Progressive fade-in on the title screen

On the title screen, after the main title appears, the “DX” logo appears with a nice, smooth fade.

Link's Awakening Title screen

But wait, the GBC doesn’t have variable opacity values. A sprite pixel can be fully transparent, or fully opaque – but there’s no “fade opacity from 0 to 1”.

So how is this gradual fading effect done?

The trick is that, instead of updating the opacity, the game updates the palette of the “DX” logo. Each frame, the “DX” palette is changed to go gradually from the sky shade to the logo shade. Nice.

title-dx-palettes
The palettes of the “DX” sprite during the fade-in

But wait! That shouldn’t work. The “DX” logo doesn’t sit over a flat-colored surface: it overlaps both the sky and the clouds. So how could changing the palette affect both the “sky → logo” and “clouds → logo” color progression?

Indeed, that’s an issue. And to solve it, the “DX” logo is split into two parts: one set of sprites for the part overlapping the sky, and one set for the part overlapping the clouds. Each part has its own palette, with its own gradual progression.

title-sky
First set of sprites

title-clouds
Second set of sprites

Overall, a lot of effort for a small effect, that looks really easy to perform on modern hardware nowadays. But on the GBC, it actually required a good lot of tricks.

Secret ending: fading Marin in and out

When beating the game without dying once, a portrait of Marin is displayed after the end credits.

marin-ending

We can see the same kind of transparency effects than on the Title screen:

  1. Marin’s face fades in, and displays many colors.
  2. Marin’s face remains half-translucent for a while
  3. A seagull fades in
  4. Marin’s face fades out

That’s a lot to unpack here. Each of these effects is not easily doable using the GBC hardware.

1. Marin’s fades in

The fade-in uses the same palette-update trick than the “DX” logo on the title screen: the sprite palettes are updated every few frames, and move from blue to the actual portrait colors.

marin-ending-palettes

However, notice that the portrait is quite colorful. Some 8x8 areas even display up to 6 different colors at the same time, like Marin’s medallion:


There are more colors on this single tile than the Game Boy Color usually allows.

A standard sprite can only display 4 colors on the GBC (that is, 3 actual colors + a transparent one). So how is it done?

The answer is that the portrait is split into two layers of sprites, each with their own palette.

First layer of Marin's sprites
Layer 1

Second layer of Marin's sprites
Layer 2

It is then composited to get the full portrait.

Composited Marin's portrait
The two layers one on top of each other

This solves the “Many different colors” issue: different layers of 3-colors sprites are overlaid on top of each other.

(However, unlike the DX title logo, the difference of fading between the sky and the clouds is not accounted for. The overlapped cloud areas become blue at the beginning of the animation.)

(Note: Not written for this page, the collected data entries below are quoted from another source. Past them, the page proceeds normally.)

(* ===== verification/CycloneClient.v ===== *)
(** * Running a function: the client

    Model of [src/lib/cyclone-client/src/execution.rs]: the client waits for the
    server to start, sends its request, passes on the progress it receives, keeps
    the result, and returns it when the websocket has been closed. The websocket is
    the list of what polling it answers; at the end of the list it is closed, or nothing
    comes any more, for ever: the client has no timeout. *)

From S2P Require Import Prelude Redaction CycloneMessages.
From Stdlib Require Import NArith.
From stdpp Require Import base tactics sets list.

Abbreviation text := (list N) (only parsing).

Inductive ExecutionError (S : Type) : Type :=
| ClosingWithoutResult
| FinishBeforeResult
| JSONDeserialize
| JSONSerialize
| MessageAfterFinish (m : WebSocketMessage)
| MessageBeforeStart (m : Message.t S)
| UnexpectedMessage (m : Message.t S)
| UnexpectedMessageType (m : WebSocketMessage)
| WSClosedBeforeFinish
| WSClosedBeforeStart
| WSReadIO
| WSSendIO.
Arguments ClosingWithoutResult {S}. Arguments FinishBeforeResult {S}. Arguments JSONDeserialize {S}.
Arguments JSONSerialize {S}. Arguments MessageAfterFinish {S} _. Arguments MessageBeforeStart {S} _.
Arguments UnexpectedMessage {S} _. Arguments UnexpectedMessageType {S} _.
Arguments WSClosedBeforeFinish {S}. Arguments WSClosedBeforeStart {S}. Arguments WSReadIO {S}.
Arguments WSSendIO {S}.

(** [Poll]. *)
Inductive Poll (A : Type) : Type := Pending | Ready (a : A).
Arguments Pending {A}.
Arguments Ready {A} _.

(** A websocket: what polling it answers, and whether it is closed then. *)
Record WebSocketStream := {
  polls : list (Poll (result unit WebSocketMessage));
  closes : bool;
}.

(** [stream.next()], polled once. *)
Definition poll_stream (s : WebSocketStream) :
    Poll (option (result unit WebSocketMessage)) * WebSocketStream :=
  match polls s with
  | [] => (if closes s then Ready None else Pending, s)
  | Pending :: ps => (Pending, {| polls := ps; closes := closes s |})
  | Ready m :: ps => (Ready (Some m), {| polls := ps; closes := closes s |})
  end.

(** [stream.next().await]. *)
Definition next_message (s : WebSocketStream) : Await (option (result unit WebSocketMessage) * WebSocketStream) :=
  (fix go ps := match ps with
    | [] => if closes s then Answered (None, {| polls := []; closes := closes s |}) else Never
    | Pending :: ps => go ps
    | Ready m :: ps => Answered (Some m, {| polls := ps; closes := closes s |})
    end) (polls s).

Module Client.
Section client.
Context {Su : Type} {MJ : MessageJson Su}.

Record ExecutionStarted := {
  stream : WebSocketStream;
  saved : option (FunctionResult Su);
}.

(** [request] is the text of the request, [sent] how sending it ends. *)
Definition start (s : WebSocketStream) (request : option text) (sent : Await bool) :
    Await (list text * result (ExecutionError Su) ExecutionStarted) :=
  match next_message s with
  | Never => Never
  | Answered (m, s) =>
      match m with
      | Some (Ok (Text json_str)) =>
          match deserialize_from_str json_str with
          | None => Answered ([], Err JSONDeserialize)
          | Some Message.Start =>
              match request with
              | None => Answered ([], Err JSONSerialize)
              | Some msg =>
                  match sent with
                  | Answered true => Answered ([msg], Ok {| stream := s; saved := None |})
                  | Answered false => Answered ([], Err WSSendIO)
                  | Never => Never
                  end
              end
          | Some unexpected => Answered ([], Err (MessageBeforeStart unexpected))
          end
      | Some (Ok unexpected) => Answered ([], Err (UnexpectedMessageType unexpected))
      | Some (Err _) => Answered ([], Err WSReadIO)
      | None => Answered ([], Err WSClosedBeforeStart)
      end
  end.

Definition poll_next (e : ExecutionStarted) :
    Poll (option (result (ExecutionError Su) ProgressMessage)) * ExecutionStarted :=
  let '(polled, s) := poll_stream (stream e) in
  let e := {| stream := s; saved := saved e |} in
  match polled with
  | Ready (Some (Ok (Text json_str))) =>
      match deserialize_from_str json_str with
      | None => (Ready (Some (Err JSONDeserialize)), e)
      | Some Message.Heartbeat => (Ready (Some (Ok Heartbeat)), e)
      | Some (Message.OutputStream output_stream) => (Ready (Some (Ok (Output output_stream))), e)
      | Some (Message.Result function_result) =>
          (Ready (Some (Ok Heartbeat)), {| stream := s; saved := Some function_result |})
      | Some Message.Finish =>
          match saved e with
          | Some _ => (Ready None, e)
          | None => (Ready (Some (Err FinishBeforeResult)), e)
          end
      | Some unexpected => (Ready (Some (Err (UnexpectedMessage unexpected))), e)
      end
  | Ready (Some (Ok unexpected)) => (Ready (Some (Err (UnexpectedMessageType unexpected))), e)
  | Ready (Some (Err _)) => (Ready (Some (Err WSReadIO)), e)
  | Ready None => (Ready (Some (Err WSClosedBeforeFinish)), e)
  | Pending => (Pending, e)
  end.

(** [ExecutionClosing::try_from] and [ExecutionClosing::finish]. *)
Definition finish (e : ExecutionStarted) : Await (result (ExecutionError Su) (FunctionResult Su)) :=
  match saved e with
  | None => Answered (Err ClosingWithoutResult)
  | Some r =>
      match next_message (stream e) with
      | Never => Never
      | Answered (m, _) =>
          Answered match m with
          | Some (Ok Close) | None => Ok r
          | Some (Ok unexpected) => Err (MessageAfterFinish unexpected)
          | Some (Err _) => Err WSReadIO
          end
      end
  end.

(** The next item of the stream of progress; [None]: not within [fuel] polls. *)
Fixpoint next_progress (fuel : nat) (e : ExecutionStarted) :
    option (option (result (ExecutionError Su) ProgressMessage) * ExecutionStarted) :=
  match fuel with
  | O => None
  | S fuel =>
      match poll_next e with
      | (Pending, e) => next_progress fuel e
      | (Ready item, e) => Some (item, e)
      end
  end.

End client.
End Client.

2. Marin’s face remain half-translucent for a while

Neither the GB or the GBC have half-transparent rendering – but they have the latency of the LCD screen. So the good old 50% transparency trick is used: displaying the portrait only every other frame.

Marin's portrait slowed down
The blinking effect, slowed down.

On full speed, the latency of the original screen then creates the half-transparency effect.

3. A seagull fades in

The seagull fades in gradually, on the middle of Marin’s face.

Same trick: this is done by gradually updating the palettes of the seagull sprite.

4. Marin’s face fades out

Again, Marin’s portrait palettes are gradually shifted to becoming blue again.

And that’s it. A neat composition of several tricks, for a good and moving ending.


So there it is: some of the tricks used to unlock partial translucency on the Game Boy Color hardware. Of course these techniques are quite time-consuming, and thus are only used during a handful of key moments.

A few years later, the hardware translucency support of the Game Boy Advance will make these kind of effects much easier to achieve.